Instructions for the task:
Find the line with "Strings are lists" in the records below. Copy it and every line after it, up to and including the line with "Definition ascii_upper (c".

Supplied records:
(* ===== verification/SoftIdMap.v ===== *)
(** * UID and GID translation

    src/soft_idmap/cmdline.rs (the [--translate-uid] and [--translate-gid]
    syntax), src/soft_idmap/mod.rs and id_types.rs (the runtime maps) and
    src/idmap.rs (the [--uid-map] and [--gid-map] syntax of the sandbox).

    Strings are lists of code points.  The Unicode tables of [char] and the
    third-party [RangeMap] are interfaces; the theorems hold for everything that
    satisfies their laws. *)

From S2P Require Import Prelude.

(** [char::is_alphanumeric] and [char::to_lowercase]. *)
Class CharTables := {
  is_alphanumeric : Z -> bool;
  to_lowercase : Z -> list Z;
}.

Definition ascii_upper (c : Z) : bool := (65 <=? c) && (c <=? 90).
Definition ascii_lower (c : Z) : bool := (97 <=? c) && (c <=? 122).

Class CharTablesLaws `{CharTables} : Prop := {
  ascii_alphanumeric c :
    0 <= c < 128 -> is_alphanumeric c = is_digit c || ascii_upper c || ascii_lower c;
  ascii_lowercase c :
    0 <= c < 128 -> to_lowercase c = [if ascii_upper c then c + 32 else c];
}.

(** ** Command line: [cmdline::IdMap] *)

Inductive CmdlineIdMap :=
| Guest (from_guest to_host count : Z)
| Host (from_host to_guest count : Z)
| SquashGuest (from_guest to_host count : Z)
| SquashHost (from_host to_guest count : Z)
| Bidirectional (guest host count : Z)
| ForbidGuest (from_guest count : Z).

Inductive CmdlineError :=
| InvalidPrefix (prefix : list Z)
| InvalidLength (expected seen : nat)
| InvalidValue (value : list Z) (error : int_error).

#[export] Instance CmdlineIdMap_eq_dec : EqDecision CmdlineIdMap.
Proof. solve_decision. Defined.
#[export] Instance CmdlineError_eq_dec : EqDecision CmdlineError.
Proof. solve_decision. Defined.

(** [Display]: the word of a map and its fields, each after a separator. *)
Definition prefix_of (m : CmdlineIdMap) : list Z :=
  match m with
  | Guest _ _ _ => text "guest"
  | Host _ _ _ => text "host"
  | SquashGuest _ _ _ => text "squash-guest"
  | SquashHost _ _ _ => text "squash-host"
  | Bidirectional _ _ _ => text "map"
  | ForbidGuest _ _ => text "forbid-guest"
  end.

Definition fields_of (m : CmdlineIdMap) : list Z :=
  match m with
  | Guest a b c | Host a b c | SquashGuest a b c | SquashHost a b c | Bidirectional a b c =>
      [a; b; c]
  | ForbidGuest a c => [a; c]
  end.

Definition colon : Z := 58.

Definition cmdline_display (m : CmdlineIdMap) : list Z :=
  prefix_of m ++ colon :: join_with colon (map show (fields_of m)).

Section Parsing.
Context `{CharTables}.

(** The characters of a prefix; the first other one is the separator. *)
Definition prefix_char (c : Z) : bool := is_alphanumeric c || (c =? 45) || (c =? 95).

Written solution:
    Strings are lists of code points.  The Unicode tables of [char] and the
    third-party [RangeMap] are interfaces; the theorems hold for everything that
    satisfies their laws. *)

From S2P Require Import Prelude.

(** [char::is_alphanumeric] and [char::to_lowercase]. *)
Class CharTables := {
  is_alphanumeric : Z -> bool;
  to_lowercase : Z -> list Z;
}.

Definition ascii_upper (c : Z) : bool := (65 <=? c) && (c <=? 90).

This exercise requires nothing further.